Rumbidzayi Zinyuke
Senior Health Reporter
Zimbabwe has renewed its commitment to eliminating tuberculosis in children as part of a broader national strategic plan to end TB entirely by 2030.
TB among children continues to be under-reported and often goes untreated as a result of challenges faced in the diagnosis of children due to limited tools and lack of capacity by healthcare workers.
Last year, Zimbabwe was among the countries the reckoned children should contribute 10 percent of the TB notifications between 2023 and 2027. In 2022, children contributed six percent of the total notifications and seven percent in 2023, below that 10 percent mark, suggesting that childhood TB was more under-reported than adult TB.
At the United Nations high-level meeting for TB held on the sidelines of the United Nations General Assembly last year, President Mnangagwa pledged that the country would improve the TB notification for children before the next UN high-level meeting in 2027.
Speaking at a feedback meeting held yesterday, acting deputy director TB prevention and control in the Ministry of Health and Child Care Dr Fungai Kavenga said the Government already had in place measures to eliminate TB among children.
“The Government through the Ministry of Health and Child Care national TB control programme has a national strategic plan that is in place and there is focus on eliminating TB in children. There are a number of strategies in that plan, including adoption and use of new tools and innovations such as the use of stool for diagnosing TB in children, expanded use of chest x-ray in children and capacity building for health care workers,” he said.
He said another hurdle identified was the stigma and discrimination surrounding TB and the Ministry had launched communication and advocacy campaigns to raise awareness and encourage parents and caregivers to seek medical attention for children suspected of having TB.
The Government was also training health care workers to bring them up to speed with what had to be done to speedily diagnose and treat children.
Dr Kavenga emphasised the need for increased domestic resources to fund the TB response.
“There are a number of initiatives that we can do as a country and one of them is engaging the private sector and already we are implementing the public-private partnership framework where we are engaging various private players to come on board and this alone can increase domestic resources.

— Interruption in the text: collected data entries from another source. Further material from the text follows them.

(** C10.  When early stopping triggers at iteration [i], the loop is left
    before the gradient computation and the update of that iteration: the
    breaking iteration leaves weights and bias unchanged, and the final
    weights and bias of [fit] are exactly those produced by the updates of
    iterations [0 .. i-1]. *)
Theorem early_stop_skips_update
    (self : LogisticRegression num) (X_train : matrix num)
    (y_train : list num) (X_val : option (matrix num))
    (y_val : option (list num)) (patience_arg : option Z)
    (print_loss plot_loss : bool) (r : fit_result) (i : nat) :
  rectangular X_train ->
  length y_train = nrows X_train ->
  nrows X_train <> 0 ->
  fit self X_train y_train X_val y_val patience_arg print_loss plot_loss
    = Ok r ->
  stopped_at r = Some i ->
  (forall k st st',
      fit_iteration self X_train y_train X_val y_val patience_arg print_loss
        k st = Ok (st', Break) ->
      st_weights st' = st_weights st /\ st_bias st' = st_bias st /\
      updates st' = updates st) /\
  weights (model r) =
    Some (fst (params_after X_train y_train (learning_rate self) i)) /\
  bias (model r) =
    Some (snd (params_after X_train y_train (learning_rate self) i)) /\
  iterations r = i /\
  i < Z.to_nat (max_iteration self).
Proof.
  intros Hrect Hlen HN Hr Hstop. split.
  - intros k st st' Hit. apply fit_iteration_outcome in Hit.
    destruct Hit as [Hp [Hu _]]. unfold params in Hp.
    injection Hp as Hw Hb. auto.
  - apply loop_of_fit in Hr.
    destruct Hr as [st [Hl [Hw [Hb [Hi _]]]]]. rewrite Hstop in Hl.
    apply (loop_trained X_val y_val patience_arg print_loss
             Hrect Hlen HN _ (initial_trained self X_train y_train X_val y_val))
      in Hl.
    destruct Hl as [Hrange [Hp Hu]].
    rewrite Hw, Hb, Hi, <- Hp. simpl. repeat split; auto; lia.
Qed.
(** * BookStack library organizer: classifier, resilient client and sweeps

    A shallow embedding of [setup/organize-library.py] and of
    [setup/organize-inbox.py] (chapters by name, page moves and the driving
    loop), with the properties of the classifier ([best_chapter_for_page]),
    of the retrying client ([BookStackApi.request]), of the reconciliation
    steps (holding book, direct pages, empty-chapter sweep, junk-page
    detector, page move) and of the settings file.

    Conventions of the embedding:
    - a Python [str] is a [string]; the character classes used by [str.strip],
      [str.split], [str.lower] and by the regular expressions ([\s], [\d],
      [\b], [a-z0-9]) are the ones Python has on ASCII text;
    - a Python [int] is a [Z]; a [Set[str]] is a [gset string];
    - a decoded JSON value is a [json] tree (numbers are integers);
    - code that talks to the remote store runs in the monad [M]: it threads
      the state of the remote world, may raise, and keeps a log of the API
      calls made and of what went over the wire. *)

From Stdlib Require Import Ascii String ZArith DecimalString DecimalZ DecimalPos Lia.
From stdpp Require Import gmap strings list sorting.

Open Scope string_scope.
Open Scope list_scope.
Open Scope Z_scope.

(** ** Characters and strings, as Python sees them on ASCII text *)

Module Py.

Definition code (c : ascii) : N := N_of_ascii c.

Definition in_range (lo hi : N) (c : ascii) : bool :=
  ((lo <=? code c) && (code c <=? hi))%N.

(** [str.isspace] and the regex class [\s]: TAB, LF, VT, FF, CR, the four
    separators FS, GS, RS, US, and the space. *)
Definition isspace (c : ascii) : bool := in_range 9 13 c || in_range 28 32 c.

(** The regex class [\d]. *)
Definition isdigit (c : ascii) : bool := in_range 48 57 c.

Definition isupper (c : ascii) : bool := in_range 65 90 c.
Definition islower (c : ascii) : bool := in_range 97 122 c.

(** The regex class [\w], which decides the word boundary [\b]. *)
Definition isword (c : ascii) : bool :=
  isdigit c || isupper c || islower c || Ascii.eqb c "_".

(** The regex class [[a-z0-9]]. *)
Definition is_az09 (c : ascii) : bool := islower c || isdigit c.

Definition lower_char (c : ascii) : ascii :=
  if isupper c then ascii_of_N (code c + 32) else c.

(** [s.lower()] *)
Fixpoint lower (s : string) : string :=
  match s with
  | EmptyString => EmptyString
  | String c s' => String (lower_char c) (lower s')
  end.

(** [s.lstrip()] *)
Fixpoint lstrip (s : string) : string :=
  match s with
  | EmptyString => EmptyString
  | String c s' => if isspace c then lstrip s' else s
  end.

(** [s.rstrip()] *)
Fixpoint rstrip (s : string) : string :=
  match s with
  | EmptyString => EmptyString
  | String c s' =>
      match rstrip s' with
      | EmptyString => if isspace c then EmptyString else String c EmptyString
      | r => String c r
      end
  end.

(** [s.strip()] *)
Definition strip (s : string) : string := rstrip (lstrip s).

(** [s.split()]: the maximal runs of non-blank characters, in order.
    [w] is the word being read. *)
Fixpoint split_from (w : string) (s : string) : list string :=
  match s with
  | EmptyString => if String.eqb w "" then [] else [w]
  | String c s' =>
      if isspace c
      then (if String.eqb w "" then split_from "" s' else w :: split_from "" s')
      else split_from (w +:+ String c "") s'
  end.

Definition split (s : string) : list string := split_from "" s.

(** [p] is a prefix of [s]: what follows it. *)
Fixpoint drop_prefix (p s : string) : option string :=
  match p, s with
  | EmptyString, _ => Some s
  | String a p', String b s' => if Ascii.eqb a b then drop_prefix p' s' else None
  | String _ _, EmptyString => None
  end.

(** [s[:n]] *)
Definition take (n : nat) (s : string) : string := String.substring 0 n s.

(** [s[n:]] *)
Fixpoint drop (n : nat) (s : string) : string :=
  match n, s with
  | O, _ => s
  | S n', String _ s' => drop n' s'
  | S _, EmptyString => EmptyString
  end.
(** [cell.fill.fore_color.rgb = rgb]; a fill without a type has no
    foreground colour ([TypeError]). *)
Definition set_fore_color (rgb : RGBColor) (c : Cell) : res Cell :=
  match cell_fill c with
  | NoFill => Raise TypeError
  | Solid _ =>
      Ok {| cell_text := cell_text c; cell_auto_size := cell_auto_size c;
            cell_fill := Solid (Some rgb); cell_para := cell_para c |}
  end.

(** [para.font.bold = b], [para.font.size = n], [para.font.name = s],
    [para.font.color.rgb = rgb], [para.alignment = a], for
    [para = cell.text_frame.paragraphs[0]]. *)
Definition set_font_bold (b : bool) (c : Cell) : res Cell :=
  let f := para_font (cell_para c) in
  Ok (with_font c {| font_bold := Some b; font_size := font_size f;
                     font_name := font_name f; font_color := font_color f |}).
Definition set_font_size (n : Z) (c : Cell) : res Cell :=
  let f := para_font (cell_para c) in
  Ok (with_font c {| font_bold := font_bold f; font_size := Some n;
                     font_name := font_name f; font_color := font_color f |}).
Definition set_font_name (s : string) (c : Cell) : res Cell :=
  let f := para_font (cell_para c) in
  Ok (with_font c {| font_bold := font_bold f; font_size := font_size f;
                     font_name := Some s; font_color := font_color f |}).
Definition set_font_color (rgb : RGBColor) (c : Cell) : res Cell :=
  let f := para_font (cell_para c) in
  Ok (with_font c {| font_bold := font_bold f; font_size := font_size f;
                     font_name := font_name f; font_color := Some rgb |}).
Definition set_alignment (a : PP_ALIGN) (c : Cell) : res Cell :=
  Ok {| cell_text := cell_text c; cell_auto_size := cell_auto_size c;
        cell_fill := cell_fill c;
        cell_para := {| para_font := para_font (cell_para c);
                        para_alignment := Some a |} |}.

Definition set_column_width (w : Z) (c : Column) : Column :=
  {| column_width := w; column_height := column_height c |}.
Definition set_column_height (h : Z) (c : Column) : Column :=
  {| column_width := column_width c; column_height := Some h |}.
(** * funtils: a shallow embedding of [index.js]

    The library is a set of small JavaScript helpers.  JavaScript values
    are modelled with an explicit heap: arrays, plain objects and
    functions live in heap cells and are handled through references, so
    that aliasing between a value and its copy can be stated.  Numbers are
    IEEE 754 binary64 floats, as in the language. *)

From stdpp Require Import base option list gmap strings pretty.
From Stdlib Require Import Floats.PrimFloat Floats.SpecFloat Floats.FloatOps
  Floats.FloatAxioms.

Open Scope string_scope.
Open Scope list_scope.

(** ** Values, heap cells and outcomes *)

Abbreviation loc := nat (only parsing).

(** A JavaScript value: the five primitive kinds and references to heap
    cells. *)
Inductive value : Type :=
  | VUndefined
  | VNull
  | VBool (b : bool)
  | VNumber (x : float)
  | VString (s : string)
  | VRef (l : loc).

(** A heap cell.  An object is an association list from property names to
    values, in enumeration order; a function is atomic and only carries an
    identifier of its code.  Property names are plain keys: the special
    place of integer-like names in the enumeration order and the name
    [__proto__] are not modelled, nor are arrays with holes or with
    properties besides their elements. *)
Inductive cell : Type :=
  | CArray (elems : list value)
  | CObject (props : list (string * value))
  | CFunction (code : nat).

Abbreviation heap := (list cell) (only parsing).

Inductive error : Type :=
  | TypeError
  | Error (msg : string).

(** The result of running a piece of JavaScript: a normal return, a thrown
    exception, a behaviour outside the modelled fragment ([Stuck]: a
    dangling reference, a property write on a non-object), or exhausted
    fuel ([Timeout]), which stands for unbounded recursion. *)
Inductive outcome (A : Type) : Type :=
  | Ret (a : A)
  | Throw (e : error)
  | Stuck
  | Timeout.
Arguments Ret {A} a.
Arguments Throw {A} e.
Arguments Stuck {A}.
Arguments Timeout {A}.

Definition outcome_bind {A B : Type} (f : A -> outcome B) (m : outcome A) : outcome B :=
  match m with
  | Ret a => f a
  | Throw e => Throw e
  | Stuck => Stuck
  | Timeout => Timeout
  end.

#[export] Instance outcome_ret : MRet outcome := fun A a => Ret a.
#[export] Instance outcome_mbind : MBind outcome := fun A B f m => outcome_bind f m.

Definition is_primitive (v : value) : bool :=
  match v with
  | VRef _ => false
  | _ => true
  end.

(** ** Heap operations *)

(** Allocation appends a cell; the new reference is the old heap size. *)
Definition alloc (h : heap) (c : cell) : heap * loc := (h ++ [c], length h).

(** [obj[k] = v] on a property list: an existing property keeps its place,
    a new one is added last. *)
Fixpoint set_prop (k : string) (v : value) (ps : list (string * value))
  : list (string * value) :=
  match ps with
  | [] => [(k, v)]
  | (k', v') :: ps' =>
      if String.eqb k k' then (k, v) :: ps' else (k', v') :: set_prop k v ps'
  end.

(** [obj[k]]: the value of an own property, [undefined] when absent. *)
Fixpoint get_prop (k : string) (ps : list (string * value)) : value :=
  match ps with
  | [] => VUndefined
  | (k', v') :: ps' => if String.eqb k k' then v' else get_prop k ps'
  end.

(** [o[k] = v] where [o] refers to a plain object. *)
Definition store_prop (o : loc) (k : string) (v : value) (h : heap) : outcome heap :=
  match h !! o with
  | Some (CObject ps) => Ret (<[o := CObject (set_prop k v ps)]> h)
  | _ => Stuck
  end.

(** ** clone *)

(** [obj_or_array.map(clone)]: the elements are cloned from left to right,
    each call seeing the heap left by the previous one. *)
Fixpoint map_clone (cl : heap -> value -> outcome (heap * value))
    (h : heap) (es : list value) : outcome (heap * list value) :=
  match es with
  | [] => Ret (h, [])
  | e :: es' =>
      '(h1, r) ← cl h e;
      '(h2, rs) ← map_clone cl h1 es';
      Ret (h2, r :: rs)
  end.

(** [Object.keys(obj_or_array).map(function (prop) { cloneObj[prop] =
    clone(obj_or_array[prop]); })]: one clone and one property write per
    key, in enumeration order. *)
Fixpoint clone_props (cl : heap -> value -> outcome (heap * value))
    (cloneObj : loc) (h : heap) (ps : list (string * value)) : outcome heap :=
  match ps with
  | [] => Ret h
  | (prop, v) :: ps' =>
      '(h1, r) ← cl h v;
      h2 ← store_prop cloneObj prop r h1;
      clone_props cl cloneObj h2 ps'
  end.

(** [clone(obj_or_array)].  Every call first allocates [cloneObj = {}],
    whichever branch is taken afterwards.  [map] allocates its result
    array before it visits the elements; the array is filled in one write
    once the elements are cloned, since nothing reads it in between.  The
    arrays that [Object.keys] and the second [map] build and drop are
    left out.  The source is never written, so its elements and
    properties are read once on entry.  The test [instanceof Object ||
    typeof === 'object'] also accepts [null] (whose [typeof] is
    ['object']), and [Object.keys(null)] throws a [TypeError]. *)
Fixpoint clone (fuel : nat) (h : heap) (obj_or_array : value)
  : outcome (heap * value) :=
  match fuel with
  | 0 => Timeout
  | S n =>
      let '(h0, cloneObj) := alloc h (CObject []) in
      match obj_or_array with
      | VRef l =>
          match h !! l with
          | Some (CArray es) =>
              let '(h1, a) := alloc h0 (CArray []) in
              '(h2, rs) ← map_clone (clone n) h1 es;
              Ret (<[a := CArray rs]> h2, VRef a)
          | Some (CFunction _) => Ret (h0, obj_or_array)
          | Some (CObject ps) =>
              h2 ← clone_props (clone n) cloneObj h0 ps;
              Ret (h2, VRef cloneObj)
          | None => Stuck
          end
      | VNull => Throw TypeError
      | _ => Ret (h0, obj_or_array)
      end
  end.

(** ** merge *)

(** [newObj[prop] = v].  The file is in strict mode, so a property write
    on a primitive throws; writes on arrays and functions are outside the
    modelled fragment. *)
Definition assign (target : value) (prop : string) (v : value) (h : heap)
  : outcome heap :=
  match target with
  | VRef o => store_prop o prop v h
  | _ => Throw TypeError
  end.

(** [Object.keys(props).map(function (prop) { newObj[prop] = props[prop]; })] *)
Fixpoint assign_props (newObj : value) (h : heap) (ps : list (string * value))
  : outcome heap :=
  match ps with
  | [] => Ret h
  | (prop, v) :: ps' =>
      h1 ← assign newObj prop v h;
      assign_props newObj h1 ps'
  end.

(** [Object.keys(props)] together with the values [props[prop]] that the
    callback reads.  Only plain objects are enumerated in the model;
    [null] and [undefined] make [Object.keys] throw. *)
Definition own_props (h : heap) (props : value) : outcome (list (string * value)) :=
  match props with
  | VRef p =>
      match h !! p with
      | Some (CObject ps) => Ret ps
      | _ => Stuck
      end
  | VNull | VUndefined => Throw TypeError
  | _ => Stuck
  end.

(** [merge(obj, props)] *)
Definition merge (fuel : nat) (h : heap) (obj props : value)
  : outcome (heap * value) :=
  '(h1, newObj) ← clone fuel h obj;
  ps ← own_props h1 props;
  h2 ← assign_props newObj h1 ps;
  Ret (h2, newObj).

(** ** slice and reduce *)

(** A built-in function of the runtime: receiver, arguments, heap. *)
Definition builtin : Type := value -> list value -> heap -> outcome (heap * value).

(** [Function.call.bind(f)]: calling the bound function with
    [(a0, a1, ...)] calls [f] with receiver [a0] and arguments
    [(a1, ...)]. *)
Definition call_bind (f : builtin) (arguments : list value) (h : heap)
  : outcome (heap * value) :=
  f (hd VUndefined arguments) (tl arguments) h.

(** The [Array] constructor called as a function.  The receiver is
    ignored.  With a single numeric argument it makes an array of that
    length without elements, which the model does not cover; otherwise the
    new array holds the arguments. *)
Definition Array_constructor : builtin :=
  fun _ args h =>
    match args with
    | [VNumber _] => Stuck
    | _ => let '(h1, a) := alloc h (CArray args) in Ret (h1, VRef a)
    end.

(** [var reduce = Function.call.bind(Array);] *)
Definition reduce : list value -> heap -> outcome (heap * value) :=
  call_bind Array_constructor.

(** [arr.reduce(f, z)] as the language defines it, for comparison: [f] is
    called with the accumulator, the element, its index and the array,
    from left to right, starting from [z].  [call] runs a function
    value. *)
Fixpoint number_of_nat (k : nat) : float :=
  match k with
  | 0 => 0%float
  | S k' => (number_of_nat k' + 1)%float
  end.

Section StandardReduce.
Variable call : value -> list value -> heap -> outcome (heap * value).

Fixpoint reduce_from (f arr : value) (k : nat) (es : list value)
    (acc : value) (h : heap) : outcome (heap * value) :=
  match es with
  | [] => Ret (h, acc)
  | e :: es' =>
      '(h1, acc1) ← call f [acc; e; VNumber (number_of_nat k); arr] h;
      reduce_from f arr (S k) es' acc1 h1
  end.

Definition Array_prototype_reduce : builtin :=
  fun this args h =>
    match this, args with
    | VRef l, f :: z :: _ =>
        match h !! l with
        | Some (CArray es) => reduce_from f this 0 es z h
        | _ => Stuck
        end
    | _, _ => Stuck
    end.
End StandardReduce.

(** [var slice = Function.call.bind([].slice);] over the runtime's
    [Array.prototype.slice], and the method call [arr.slice(...)] it is
    compared with. *)
Definition slice (Array_prototype_slice : builtin)
  : list value -> heap -> outcome (heap * value) :=
  call_bind Array_prototype_slice.

Definition method_slice (Array_prototype_slice : builtin)
    (arr : value) (args : list value) (h : heap) : outcome (heap * value) :=
  Array_prototype_slice arr args h.

(** ** existy and dispatch *)

(** [test != null]: loose inequality with [null] is false exactly for
    [null] and [undefined]. *)
Definition existy (test : value) : bool :=
  match test with
  | VNull | VUndefined => false
  | _ => true
  end.

(** A JavaScript function over a world state [W]: it receives its
    arguments, may change the state, and returns or throws. *)
Definition jsfun (W : Type) : Type := list value -> W -> outcome (W * value).

Section Dispatch.
Context {W : Type}.

(** The [for] loop of [do_dispatch], from index [i] on; [fns] holds the
    handlers not tried yet and [ret] the variable of that name. *)
Fixpoint dispatch_loop (fns : list (jsfun W)) (target : value)
    (args : list value) (ret : value) (s : W) : outcome (W * value) :=
  match fns with
  | [] => Ret (s, ret)
  | fn :: fns' =>
      '(s1, ret1) ← fn (target :: args) s;
      if existy ret1 then Ret (s1, ret1)
      else dispatch_loop fns' target args ret1 s1
  end.

(** [dispatch(fn1, ..., fnN)] returns [do_dispatch]; [target] is the
    first argument ([undefined] when there is none) and [args] the
    others. *)
Definition dispatch (fns : list (jsfun W)) : jsfun W :=
  fun arguments s =>
    dispatch_loop fns (hd VUndefined arguments) (tl arguments) VUndefined s.

(** Calling every function of a list in order, whatever it returns:
    the yardstick for "was invoked". *)
Fixpoint invoke_all (fns : list (jsfun W)) (arguments : list value) (s : W)
  : outcome (W * list value) :=
  match fns with
  | [] => Ret (s, [])
  | fn :: fns' =>
      '(s1, r) ← fn arguments s;
      '(s2, rs) ← invoke_all fns' arguments s1;
      Ret (s2, r :: rs)
  end.
End Dispatch.

(** A function instrumented with a call counter. *)
Definition counted {W : Type} (fn : jsfun W) : jsfun (W * nat) :=
  fun arguments st =>
    '(s1, r) ← fn arguments st.1;
    Ret ((s1, S st.2), r).

(** ** JSON.stringify and memoize *)

Definition dquote : string := String (Ascii.ascii_of_nat 34) EmptyString.

Fixpoint join (sep : string) (parts : list string) : string :=
  match parts with
  | [] => EmptyString
  | [p] => p
  | p :: ps => p +:+ sep +:+ join sep ps
  end.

“We now have a political commitment to end TB in Zimbabwe by 2030 and so this will come with increased resources from the fiscus,” he added.
Zimbabwe was among the countries that in 2018 set six targets towards the elimination of TB: increased TB case detection rate, childhood TB notifications, drug-resistant TB notifications, TB preventive therapy targets for people living with HIV, preventive therapy for contacts under the age of five, and preventive therapy targets for the above five contacts.
The country however failed to meet five of the six targets in full.
Jointed Hands Welfare Organisation executive director Dr Donald Tobaiwa said the Covid-19 pandemic and the limited capacity for the detection of childhood TB had been major contributors to the failure to reach most of the UN 2018 targets.